- **Records for the task**
*** Begin section ***
(** Rows without errors compile. *)
Lemma run_tables snap at_ s t :
  tables snap cstate_init = (s, Ok t) → hasErrors (bag s) = false →
  ∃ h, Cache.snapshotHash number_text snap = Ok h ∧
    compile snap at_ = Ok (Compiled (artifact_of snap h at_ t s) (bag s)).
Proof.
  intros Heq He. destruct (hash_total snap) as [h Hh]. exists h. split; [exact Hh|].
  unfold run. rewrite Heq, He, Hh. reflexivity.
Qed.

(** C4. Compiling always returns: whatever cycles the rows form, the compiler ends
    with an artifact or with diagnostics, never with a fault of its own (its
    recursion is bounded by the rows, and nothing it looks up is missing); the only
    exceptions are for an empty organization id and an instant that does not
    parse. *)
Theorem tryCompile_total (snap : OrgRoutingSnapshot) (compiledAt : string) :
  match tryCompile snap compiledAt with
  | Ok _ => organizationId snap ≠ "" ∧ is_Some (dateParse compiledAt)
  | Throw e => e = SnapshotError "organizationId" ∧ organizationId snap = "" ∨
               e = SnapshotError "compiledAt" ∧ dateParse compiledAt = None
  end.
Proof.
  unfold tryCompileRoutingArtifact, assertSnapshotShape, normaliseCompiledAt.
  destruct (organizationId snap) as [|c o] eqn:Ho; [by left|]. simpl.
  destruct (dateParse compiledAt) as [t|]; [|by right].
  destruct (tables_run snap) as (s & tb & Heq & _), (hash_total snap) as [h Hh].
  unfold run. rewrite Heq, Hh. destruct (hasErrors _); (split; [done|by eexists]).
Qed.

(** ** The artifact *)
Lemma compiled_known snap at_ art t s h i :
  art = artifact_of snap h at_ t s → tables_ok RegExp isKnownTimezone snap t s →
  i ∈ claimed s → known art i.
Proof. intros -> Hok. apply (tk_complete _ _ _ _ _ Hok). Qed.

Lemma gate_ids_known x g : (∀ i, i ∈ gate_ids g → known x i) → gate_known x g.
Proof. intros H g' id Hg Hid. apply H. by exists g'. Qed.

Section Artifact.
Context (snap : OrgRoutingSnapshot) (at_ : string) (art : RoutingArtifact) (ds : list Diagnostic).
Context (Hrun : compile snap at_ = Ok (Compiled art ds)).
*** End section ***
Copy out the records above exactly and completely.

- **Answer section**
(** Rows without errors compile. *)
Lemma run_tables snap at_ s t :
  tables snap cstate_init = (s, Ok t) → hasErrors (bag s) = false →
  ∃ h, Cache.snapshotHash number_text snap = Ok h ∧
    compile snap at_ = Ok (Compiled (artifact_of snap h at_ t s) (bag s)).
Proof.
  intros Heq He. destruct (hash_total snap) as [h Hh]. exists h. split; [exact Hh|].
  unfold run. rewrite Heq, He, Hh. reflexivity.
Qed.

(** C4. Compiling always returns: whatever cycles the rows form, the compiler ends
    with an artifact or with diagnostics, never with a fault of its own (its
    recursion is bounded by the rows, and nothing it looks up is missing); the only
    exceptions are for an empty organization id and an instant that does not
    parse. *)
Theorem tryCompile_total (snap : OrgRoutingSnapshot) (compiledAt : string) :
  match tryCompile snap compiledAt with
  | Ok _ => organizationId snap ≠ "" ∧ is_Some (dateParse compiledAt)
  | Throw e => e = SnapshotError "organizationId" ∧ organizationId snap = "" ∨
               e = SnapshotError "compiledAt" ∧ dateParse compiledAt = None
  end.
Proof.
  unfold tryCompileRoutingArtifact, assertSnapshotShape, normaliseCompiledAt.
  destruct (organizationId snap) as [|c o] eqn:Ho; [by left|]. simpl.
  destruct (dateParse compiledAt) as [t|]; [|by right].
  destruct (tables_run snap) as (s & tb & Heq & _), (hash_total snap) as [h Hh].
  unfold run. rewrite Heq, Hh. destruct (hasErrors _); (split; [done|by eexists]).
Qed.

(** ** The artifact *)
Lemma compiled_known snap at_ art t s h i :
  art = artifact_of snap h at_ t s → tables_ok RegExp isKnownTimezone snap t s →
  i ∈ claimed s → known art i.
Proof. intros -> Hok. apply (tk_complete _ _ _ _ _ Hok). Qed.

Lemma gate_ids_known x g : (∀ i, i ∈ gate_ids g → known x i) → gate_known x g.
Proof. intros H g' id Hg Hid. apply H. by exists g'. Qed.

Section Artifact.
Context (snap : OrgRoutingSnapshot) (at_ : string) (art : RoutingArtifact) (ds : list Diagnostic).
Context (Hrun : compile snap at_ = Ok (Compiled art ds)).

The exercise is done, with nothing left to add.